The concept of processing utilities in financial services firms has been around for many years. Indeed, depending on where you look, many processing utilities already exist. On the market side, consortiums have worked together to form common trading facilities often in not for profit entities. Chi-X is a good example of a multilateral trading facility born out of a consortium of major financial institutions later to become a Recognised Investment Exchange. On the depository side, Central Securities Depositories (CSD) arose from a need to be able to transfer securities via book entries rather than by the physical transfer of certificates. Many CSDs now operate in the Eurozone offering central processing capabilities across various markets. The latest evolution of the utility concept focuses on the remaining infrastructure maintained by financial institutions to be able to manage trade flow and positions between execution and delivery.
Following the advent of the financial crisis and the resulting influx of regulatory driven change required by financial institutions, the ability to maintain siloed processing infrastructure became unsustainable. Organisations needed to simplify their landscape to be able to deliver the change in a timely and cost effective way. With this simplification came the ability to centralise processes in enterprise wide utility models. This centralisation of function provided the added benefit of allowing a level of cross function transparency often not available with disparate systems.

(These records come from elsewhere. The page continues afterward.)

Lemma first_duplicate_None_inv (seen names : list string) :
  first_duplicate seen names = None ->
  NoDup names /\ Forall (fun n => n ∉ seen) names.
Proof.
  revert seen. induction names as [|n names IH]; intros seen H.
  - split; constructor.
  - simpl in H. destruct (bool_decide (n ∈ seen)) eqn:Hn; [done|].
    apply bool_decide_eq_false in Hn.
    destruct (IH _ H) as [Hnd Hseen]. rewrite Forall_forall in Hseen.
    split.
    + apply NoDup_cons. split; [|done]. intros Hin.
      apply (Hseen n Hin). apply list_elem_of_here.
    + apply Forall_cons. split; [done|]. apply Forall_forall. intros x Hx Hin.
      apply (Hseen x Hx). by apply list_elem_of_further.
Qed.

Lemma numpy_dtype_inv fs (dt : np_dtype) :
  numpy_dtype fs = Ok dt -> dt = DStruct fs /\ NoDup (map fst fs).
Proof.
  unfold numpy_dtype. destruct (first_duplicate [] _) eqn:Hd; [done|].
  intros [= <-]. split; [done|]. by apply first_duplicate_None_inv in Hd as [? _].
Qed.

Lemma lookup_field_Some_elem_of (col : string) (f : field_dtype) fs :
  lookup_field col fs = Some f -> (col, f) ∈ fs.
Proof.
  induction fs as [|[n g] fs IH]; simpl; [done|].
  destruct (decide (n = col)) as [->|Hne].
  - intros [= ->]. apply list_elem_of_here.
  - intros H. apply list_elem_of_further. by apply IH.
Qed.

Lemma sliced_fields_inv fs0 names fs :
  sliced_fields (DStruct fs0) names = Ok fs ->
  map fst fs = names /\
  Forall (fun nf => lookup_field nf.1 fs0 = Some nf.2) fs.
Proof.
  revert fs. induction names as [|n names IH]; simpl; intros fs H.
  - injection H as <-. split; [done|constructor].
  - destruct (lookup_field n fs0) as [f|] eqn:Hf; [|done]. simpl in H.
    destruct (sliced_fields (DStruct fs0) names) as [tl|]; [|done].
    simpl in H. injection H as <-. destruct (IH tl eq_refl) as [Hn Hall].
    split; [simpl; by rewrite Hn|]. by constructor.
Qed.

Lemma sliced_fields_lookups fs0 fs :
  Forall (fun nf => lookup_field nf.1 fs0 = Some nf.2) fs ->
  sliced_fields (DStruct fs0) (map fst fs) = Ok fs.
Proof.
  induction 1 as [|[n f] fs Hf _ IH]; [done|].
  simpl in *. rewrite Hf. simpl. by rewrite IH.
Qed.

(** Slicing a dtype by all of its names gives it back. *)
Lemma sliced_fields_all fs0 :
  NoDup (map fst fs0) -> sliced_fields (DStruct fs0) (map fst fs0) = Ok fs0.
Proof.
  intros Hnd. apply sliced_fields_lookups. apply Forall_forall.
  intros [n f] Hin. by apply lookup_field_NoDup.
Qed.

(** In a sliced dtype a selected name has the field it has in the parent. *)
Lemma lookup_field_sliced fs0 names fs (col : string) :
  sliced_fields (DStruct fs0) names = Ok fs -> col ∈ names ->
  lookup_field col fs = lookup_field col fs0.
Proof.
  revert fs. induction names as [|n names IH]; simpl; intros fs H Hin.
  - by apply elem_of_nil in Hin.
  - destruct (lookup_field n fs0) as [f|] eqn:Hf; [|done]. simpl in H.
    destruct (sliced_fields (DStruct fs0) names) as [tl|]; [|done].
    simpl in H. injection H as <-. simpl.
    destruct (decide (n = col)) as [->|Hne]; [done|].
    apply elem_of_cons in Hin as [->|Hin]; [done|]. by apply IH.
Qed.

Lemma all_in_keys_inv v names :
  all_in_keys v (IStr <$> names) = Ok true ->
  names = [] \/ exists ks, keys v = Ok ks /\ Forall (fun n => n ∈ ks) names.
Proof.
  destruct names as [|n names]; [by left|]. intros H. right.
  destruct (keys v) as [ks|e] eqn:Hks; [|by simpl in H; rewrite Hks in H].
  exists ks. split; [done|].
  rewrite (all_in_keys_spec v ks) in H by done. injection H as H.
  by apply forallb_index_in.
Qed.

(** What [asarray] has built when it returns. *)
Lemma asarray_inv v w :
  asarray v = Ok w ->
  exists f0 cols sub,
    dtype_first (dtype v) = Ok f0 /\ keys v = Ok cols /\
    w = {| dtype := DScalar (f_base f0); size := size v;
           _columns := Some cols; _shape := Some (size v :: sub);
           base := Some (owner v); impl := None |}.
Proof.
  unfold asarray. intros H.
  destruct (decide _); [done|].
  apply bind_Ok_inv in H as (ns & _ & H).
  apply bind_Ok_inv in H as ([|] & _ & H); [done|].
  apply bind_Ok_inv in H as ([|] & _ & H); [done|].
  apply bind_Ok_inv in H as (sub & _ & H).
  apply bind_Ok_inv in H as (f0 & Hf0 & H).
  apply bind_Ok_inv in H as (cols & Hcols & H).
  injection H as <-. by exists f0, cols, sub.
Qed.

Enterprise Utility constructs require significant investment from organisations due to the need for uniform operating models across multiple lines of business which have often developed organically. The ability to standardize processes and accept firm wide operating models enables the change requirement to be defined and implemented once rather than in multiple instances leading to significant agility within the organisation. Indeed, this optimisation of change leads to the biggest commercial benefit. Although there are benefits derived from the centralisation of platform and resources, these demands still maintain significant cost correlation to processing volume.

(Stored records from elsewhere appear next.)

(** * Music League Analytics: the join, filter and aggregation logic of
    [main.py], embedded in Rocq.

    The program is a pandas script.  Its tables are modelled as data frames
    with named columns and positional rows; every pandas call the script
    makes is given the meaning its documentation states, and a Python
    exception is an explicit [Raise] in a small error monad.  Numbers
    (int64 and float64 alike) are exact rationals. *)

From Stdlib Require Import String Ascii List ZArith QArith Qround Bool Lia.
From Stdlib Require Import Permutation Sorted.
Import ListNotations.
Local Open Scope string_scope.
Local Open Scope list_scope.

(* ================================================================== *)
(** ** Scalars *)

(** A scalar held by a data-frame cell or by a Python variable. [NaN] stands
    for every missing value (an empty CSV cell, [None], [NaT]). *)
Inductive cell : Type :=
| NaN
| Str (s : string)
| Num (q : Q)
| Time (t : Z).

(** Python's [a == b] on scalars, as pandas applies it element by element:
    a missing value compares unequal to everything, itself included. *)
Definition py_eq (a b : cell) : bool :=
  match a, b with
  | Str s, Str t => String.eqb s t
  | Num p, Num q => Qeq_bool p q
  | Time s, Time t => Z.eqb s t
  | _, _ => false
  end.

(** Python's [a != b]. *)
Definition py_ne (a b : cell) : bool := negb (py_eq a b).

(** [Series.notna()], one element. *)
Definition notna (a : cell) : bool :=
  match a with NaN => false | _ => true end.

(** The equality [DataFrame.merge] uses on join keys: unlike [==], two
    missing keys match each other. *)
Definition key_eqb (a b : cell) : bool :=
  match a, b with
  | NaN, NaN => true
  | _, _ => py_eq a b
  end.

(* ================================================================== *)
(** ** Exceptions *)

Inductive exn : Type :=
| FileError                 (* read_csv: file missing or unreadable *)
| KeyError (k : string)     (* a column label that is not in the frame *)
| ValueError                (* to_datetime: unparsable text *)
| IndexError                (* iloc[0] on an empty selection *)
| TypeError                 (* arithmetic on non-numeric data *)
| ZeroDivisionError.

Inductive result (A : Type) : Type :=
| Ok (a : A)
| Raise (e : exn).
Arguments Ok {A} a.
Arguments Raise {A} e.

Definition bind {A B : Type} (r : result A) (k : A -> result B) : result B :=
  match r with
  | Ok a => k a
  | Raise e => Raise e
  end.

Notation "x <- r ;; k" := (bind r (fun x => k))
  (at level 61, r at next level, right associativity).
Notation "' p <- r ;; k" := (bind r (fun x => let p := x in k))
  (at level 61, p pattern, r at next level, right associativity).

Fixpoint mapM {A B : Type} (f : A -> result B) (l : list A) : result (list B) :=
  match l with
  | [] => Ok []
  | x :: xs => y <- f x ;; ys <- mapM f xs ;; Ok (y :: ys)
  end.

(* ================================================================== *)
(** ** Data frames *)

Definition row := list cell.

Record DataFrame : Type := mkDF {
  columns : list string;
  rows : list row
}.

(** [len(df)] *)
Definition len (df : DataFrame) : nat := length (rows df).

Fixpoint index_of (c : string) (cols : list string) : option nat :=
  match cols with
  | [] => None
  | x :: xs => if String.eqb c x then Some 0%nat
               else option_map S (index_of c xs)
  end.

(** Position of a column label; a missing label is a [KeyError]. *)
Definition col_loc (cols : list string) (c : string) : result nat :=
  match index_of c cols with
  | Some i => Ok i
  | None => Raise (KeyError c)
  end.

Definition at_ (i : nat) (r : row) : cell := nth i r NaN.

(** [df[c]] : one column as a series. *)
Definition getitem (df : DataFrame) (c : string) : result (list cell) :=
  i <- col_loc (columns df) c ;;
  Ok (map (at_ i) (rows df)).

(** [df[[c1, ..., cn]]] : a frame with the listed columns, in that order. *)
Definition getitems (df : DataFrame) (cs : list string) : result DataFrame :=
  locs <- mapM (col_loc (columns df)) cs ;;
  Ok (mkDF cs (map (fun r => map (fun i => at_ i r) locs) (rows df))).

Fixpoint set_nth (i : nat) (v : cell) (r : row) : row :=
  match i, r with
  | O, _ :: xs => v :: xs
  | S j, x :: xs => x :: set_nth j v xs
  | _, [] => []
  end.

Fixpoint zip_with {A B C : Type} (f : A -> B -> C) (xs : list A) (ys : list B)
  : list C :=
  match xs, ys with
  | x :: xs', y :: ys' => f x y :: zip_with f xs' ys'
  | _, _ => []
  end.

(** [df[c] = series] for a column [c] the frame already has. *)
Definition setitem (df : DataFrame) (c : string) (s : list cell)
  : result DataFrame :=
  i <- col_loc (columns df) c ;;
  Ok (mkDF (columns df) (zip_with (fun r v => set_nth i v r) (rows df) s)).

(** [xs[mask]] : the elements whose mask entry is [True]. *)
Fixpoint boolean_index {A : Type} (xs : list A) (mask : list bool) : list A :=
  match xs, mask with
  | x :: xs', b :: mask' =>
      if b then x :: boolean_index xs' mask' else boolean_index xs' mask'
  | _, _ => []
  end.

(** [df[df[c] == v]] *)
Definition where_eq (df : DataFrame) (c : string) (v : cell)
  : result DataFrame :=
  s <- getitem df c ;;
  Ok (mkDF (columns df) (boolean_index (rows df) (map (fun x => py_eq x v) s))).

Having witnessed the success of the enterprise utility concept, the industry has already started looking at the next iteration of the utility model, the industry utility. In an industry utility an external party provides processing across multiple financial services organisations thereby spreading the change costs across a wider pool of participants. Several services have already come to market across areas such as KYC data provision, trade reporting, reconciliation and even clearing services. Many organisations take the opportunity to relook at existing operating models as part of the transition to a service and can benefit by the standardisation of processes to market benchmarks. However, significant challenges remain with the provision of data to external parties due to data privacy laws or even the outsourcing of functions due to regulatory restrictions. Never the less, the commercial attractiveness of the servicing of non-differentiated functions by central processing utilities cannot be ignored and many financial services organisations have recognised the need to work with regulators to find a solution to the current restrictions.
A potential solution to the inability to move directly to an industry utility model is the ability to adopt common operating models and platforms across multiple members of a processing consortium. Many organisations already use common technology solutions due to the consolidation of applications towards market standard platforms. Indeed, global financial organisations have already embraced the need for platform and process standardisation across geographies where regulations require in country processing. The ability to extend this model to a processing consortium that create a servicing company to centrally manage change across all consortium members would see members gain the majority of benefits normally associated with the wider industry utility. Further still, the ability of the consortium to collectively negotiate around technology requirements and human capital management provides further opportunities to maximise commercial efficiencies. In many situations, it would be conceivable that these processing consortiums would themselves become the industry utility solutions as they move from not for profit entities into fully commercial services companies.
To conclude, the industry will continue its move towards central servicing for non-differentiating services where possible, focusing reserves on customer experience and similar areas of differentiation. Although this journey is well underway, we can expect to see many model iterations as firms look for ways to progress within the legal and regulatory boundaries as they currently exist.